Soft Drinks, Pop, and Juice the Main Sources of Fructose Excess
Where it starts to get serious is when you start taking in fluid sources of sugar and fructose. A 13 fl. oz. glass of soft drink (about a regular can) or juice has about 10 teaspoons of sugar equivalent -— and so do some fruit juices, like grape, even if they say "no added sugar" on the label. In fruit juice, most of the sweetness will be from natural fructose. The sugar in soft drinks is sucrose -- half glucose and half fructose. If you’re in the habit of knocking down two cans of pop a day, that’s about 20 teaspoons of sugar and 10 teaspoons, or 40 grams, of fructose equivalent. It’s easy to see how this, and other enticements for the sweet tooth, could get you up around the 15-20% fructose per day. Don’t do it. Soft drink consumption is increasingly associated with the obesity epidemic.
Athletes Have More Choice
Even allowing for the fact that some people do have a rare fructose intolerance, athletes and heavy exercisers can reasonably take in more fructose in the form of sugary drinks and sugars in general. Many athletes in heavy training and competing in endurance sports have few working alternatives to meet energy requirements. As long as the diet has a good balance of healthy starches and sugars, this is not a problem.

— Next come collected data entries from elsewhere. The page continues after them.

(** X5. [LABEL_TO_CODE] is the inverse of [PAYMENT_MAP]: a label translates to
    a code exactly when the code is labelled with it; the labels it knows are
    the six of [PAYMENT_MAP], whose codes are 1 to 6. *)
Theorem X5_label_code_round_trip (l : string) (c : Z) :
  (LABEL_TO_CODE !! l = Some c ↔ PAYMENT_MAP !! c = Some l)
  ∧ (is_Some (LABEL_TO_CODE !! l) ↔ l ∈ known_labels)
  ∧ (is_Some (PAYMENT_MAP !! c) ↔ 1 ≤ c ≤ 6).
Proof.
  split_and!.
  - apply LABEL_TO_CODE_lookup.
  - split.
    + intros [c' Hc']. apply LABEL_TO_CODE_lookup in Hc'.
      rewrite PAYMENT_MAP_lookup in Hc'.
      repeat (case_bool_decide;
              [simplify_eq; apply (bool_decide_unpack _); vm_compute; exact I|]).
      done.
    + unfold known_labels. rewrite !elem_of_cons, elem_of_nil.
      intros [->|[->|[->|[->|[->|[->|[]]]]]]]; vm_compute; eauto.
  - apply PAYMENT_MAP_codes.
Qed.




End Dictionaries.

Section DateControl.
Import Sidebar.

Lemma day_of_window (a b p : Z) :
  to_datetime a ≤ p < to_datetime b + Timedelta_days 1 ↔ a ≤ dt_date p ≤ b.
Proof.
  unfold to_datetime, Timedelta_days, dt_date.
  assert (HD : 0 < US_PER_DAY) by (vm_compute; reflexivity).
  generalize dependent US_PER_DAY. intros D HD.
  pose proof (Z.div_mod p D ltac:(lia)) as Hp.
  pose proof (Z.mod_pos_bound p D HD) as Hm.
  split; intros [H1 H2]; split; nia.
Qed.

(** X7. The window the scripts build from the date control, from midnight of
    the first date up to, but not including, midnight after the last date,
    holds exactly the times whose calendar day lies between the two dates,
    both included. A single date and a tuple of one date select that one day;
    only the empty tuple gives no window ([date_range[0]] raises). *)
Theorem X7_window_is_the_selected_days (date_range : DateInput) :
  (datetime_window date_range = None ↔ date_range = date_tuple [])
  ∧ (∀ d, datetime_window (one_date d) = datetime_window (date_tuple [d]))
  ∧ ∀ start_date end_date,
      selected_dates date_range = Some (start_date, end_date) →
      ∃ start_datetime end_datetime,
        datetime_window date_range = Some (start_datetime, end_datetime)
        ∧ ∀ t, start_datetime ≤ t < end_datetime
               ↔ start_date ≤ dt_date t ≤ end_date.
Proof.
  split_and!.
  - unfold datetime_window, selected_dates.
    destruct date_range as [d|[|d ds]]; simpl; [done|done|].
    destruct (last (d :: ds)) eqn:Hl; [done|].
    by apply last_None in Hl.
  - done.
  - intros a b Hsel. unfold datetime_window. rewrite Hsel.
    eexists _, _. split; [done|]. intros t. apply day_of_window.
Qed.

End DateControl.

(** ** The date bounds and the rows of the result *)

Section Bounds.
Import NewApp Sidebar.

Lemma foldr_min_le (v : Z) (rest : list Z) x :
  x ∈ v :: rest → foldr Z.min v rest ≤ x.
Proof.
  induction rest as [|y rest IH]; simpl.
  - intros ->%list_elem_of_singleton. lia.
  - rewrite !elem_of_cons. intros [->|[->|Hx]].
    + etrans; [apply Z.le_min_r|]. apply IH. by left.
    + apply Z.le_min_l.
    + etrans; [apply Z.le_min_r|]. apply IH. by right.
Qed.

Lemma foldr_max_ge (v : Z) (rest : list Z) x :
  x ∈ v :: rest → x ≤ foldr Z.max v rest.
Proof.
  induction rest as [|y rest IH]; simpl.
  - intros ->%list_elem_of_singleton. lia.
  - rewrite !elem_of_cons. intros [->|[->|Hx]].
    + etrans; [|apply Z.le_max_r]. apply IH. by left.
    + apply Z.le_max_l.
    + etrans; [|apply Z.le_max_r]. apply IH. by right.
Qed.

Lemma agg_min_max_bounds (vs : list (option Z)) x :
  Some x ∈ vs →
  ∃ lo hi, SQL.agg_min vs = Some lo ∧ SQL.agg_max vs = Some hi ∧ lo ≤ x ≤ hi.
Proof.
  intros Hx. assert (Hin : x ∈ omap id vs).
  { apply list_elem_of_omap. by exists (Some x). }
  unfold SQL.agg_min, SQL.agg_max.
  destruct (omap id vs) as [|v rest]; [by apply not_elem_of_nil in Hin|].
  eexists _, _. split_and!; [done|done|by apply foldr_min_le|by apply foldr_max_ge].
Qed.

Lemma agg_min_max_none (vs : list (option Z)) :
  Forall (λ v, v = None) vs → SQL.agg_min vs = None ∧ SQL.agg_max vs = None.
Proof.
  intros Hall. unfold SQL.agg_min, SQL.agg_max.
  replace (omap id vs) with (@nil Z); [done|].
  induction Hall as [|v vs -> _ IH]; [done|]. exact IH.
Qed.

Lemma dt_date_mono a b : a ≤ b → dt_date a ≤ dt_date b.
Proof. intros. apply Z.div_le_mono; [by vm_compute|done]. Qed.

Lemma default_window_holds (remote : Remote) t pickup :
  t ∈ TRIP_URL remote →
  tpep_pickup_datetime (cols t) = Some pickup →
  ∃ min_dt max_dt,
    get_min_max_dates remote = (Some min_dt, Some max_dt)
    ∧ min_dt ≤ pickup ≤ max_dt
    ∧ default_date_range remote
      = Some (date_tuple [dt_date min_dt; dt_date max_dt])
    ∧ to_datetime (dt_date min_dt) ≤ pickup
      < to_datetime (dt_date max_dt) + Timedelta_days 1.
Proof.
  intros Ht Hp.
  destruct (agg_min_max_bounds
              ((λ t, tpep_pickup_datetime (cols t)) <$> TRIP_URL remote) pickup)
    as (mn & mx & Hmn & Hmx & Hlo & Hhi).
  { apply list_elem_of_fmap. exists t. by rewrite Hp. }
  exists mn, mx. unfold default_date_range, get_min_max_dates.
  rewrite Hmn, Hmx. do 3 (split; [done|]).
  apply day_of_window. split; by apply dt_date_mono.
Qed.

(** X8. [get_min_max_dates] answers with a lower and an upper bound of all
    pickup times of the trip file, and with nothing when no trip has one.
    The window of the default date range, from the day of the earliest to the
    day of the latest pickup, holds the pickup time of every trip. *)
Theorem X8_default_dates_hold_every_pickup (remote : Remote) :
  (Forall (λ t, tpep_pickup_datetime (cols t) = None) (TRIP_URL remote) →
   get_min_max_dates remote = (None, None) ∧ default_date_range remote = None)
  ∧ ∀ t pickup,
      t ∈ TRIP_URL remote →
      tpep_pickup_datetime (cols t) = Some pickup →
      ∃ min_dt max_dt date_range start_datetime end_datetime,
        get_min_max_dates remote = (Some min_dt, Some max_dt)
        ∧ min_dt ≤ pickup ≤ max_dt
        ∧ default_date_range remote = Some date_range
        ∧ datetime_window date_range = Some (start_datetime, end_datetime)
        ∧ start_datetime ≤ pickup < end_datetime.
Proof.
  split.
  - intros Hall. unfold default_date_range, get_min_max_dates.
    destruct (agg_min_max_none
                ((λ t, tpep_pickup_datetime (cols t)) <$> TRIP_URL remote))
      as [-> ->]; [by apply Forall_fmap|done].
  - intros t p Ht Hp.
    destruct (default_window_holds remote t p Ht Hp) as (mn & mx & Hmm & Hb & Hdr & Hw).
    exists mn, mx. eexists _, _, _. do 3 (split; [done|]). by split.
Qed.

End Bounds.

Section Rows.
Import NewApp.
Context (remote : Remote).

(** The duration is there when the two timestamps are, and it is positive
    when the dropoff comes after the pickup. *)
Lemma duration_minutes_spec (dropoff pickup : Z) :
  ∃ minutes,
    duration_minutes (Some dropoff) (Some pickup) = Some minutes
    ∧ (pickup < dropoff → (0 < minutes)%Q).
Proof.
  eexists. split; [reflexivity|]. intros Hlt.
  unfold total_seconds. rewrite !Qred_correct.
  unfold Qlt, Qdiv, Qmult, Qinv; simpl. lia.
Qed.

Lemma duration_minutes_pos (dropoff pickup : Z) minutes :
  pickup < dropoff →
  duration_minutes (Some dropoff) (Some pickup) = Some minutes → (0 < minutes)%Q.
Proof.
  intros Hlt Hd.
  destruct (duration_minutes_spec dropoff pickup) as (m & Hm & Hpos).
  rewrite Hd in Hm. injection Hm as <-. by apply Hpos.
Qed.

For bodybuilders, body shapers, weight loss dieters, and others with much less energy output in physical activity, added sugars and sugary foods and drinks should be the first to go, with the exception of fruit. The fructose in fruit is bound up in fiber to some extent and is released more slowly, which provides the liver with time to process it more evenly compared to soft drinks or juice for example. In addition, the antioxidants and phytonutrients in fruit are important nutritional constituents.
Frugivores and Fruitarians
Here’s something to consider. What happens to frugivores (fruitarians), who eat only fruit or predominantly fruit? A few people do eat like this and so do many animals, including some monkeys and primates. Do they get fat or ill? Do they get metabolic syndrome? Their diet is going to be up to 50% fructose by energy intake in peak season. It’s going to be almost impossible to get fat on a fruit diet —- a diet very high in fructose.
It’s Another Beat-up
Like many things in the health and fitness roundabout, something with a grain of truth to it has been extrapolated well beyond what is reasonable, to imply impending doom or to sell something. Fructose in fruit has been an important part of the nutritional evolutionary history of Homo sapiens. If you balance fructose intake and attain and maintain normal weight and fitness, fructose will not be a problem, especially fruit consumption.
Sources:
Evidence-based review on the effect of normal dietary consumption of fructose on blood lipids and body weight of overweight and obese individuals. Dolan LC, Potter SM, Burdock GA. Crit Rev Food Sci Nutr. 2010 Nov;50(10):889-918.
Consuming fructose-sweetened, not glucose-sweetened, beverages increases visceral adiposity and lipids and decreases insulin sensitivity in overweight/obese humans. Stanhope KL, Schwarz JM, Keim NL, et al. J Clin Invest. 2009 May;119(5):1322-34.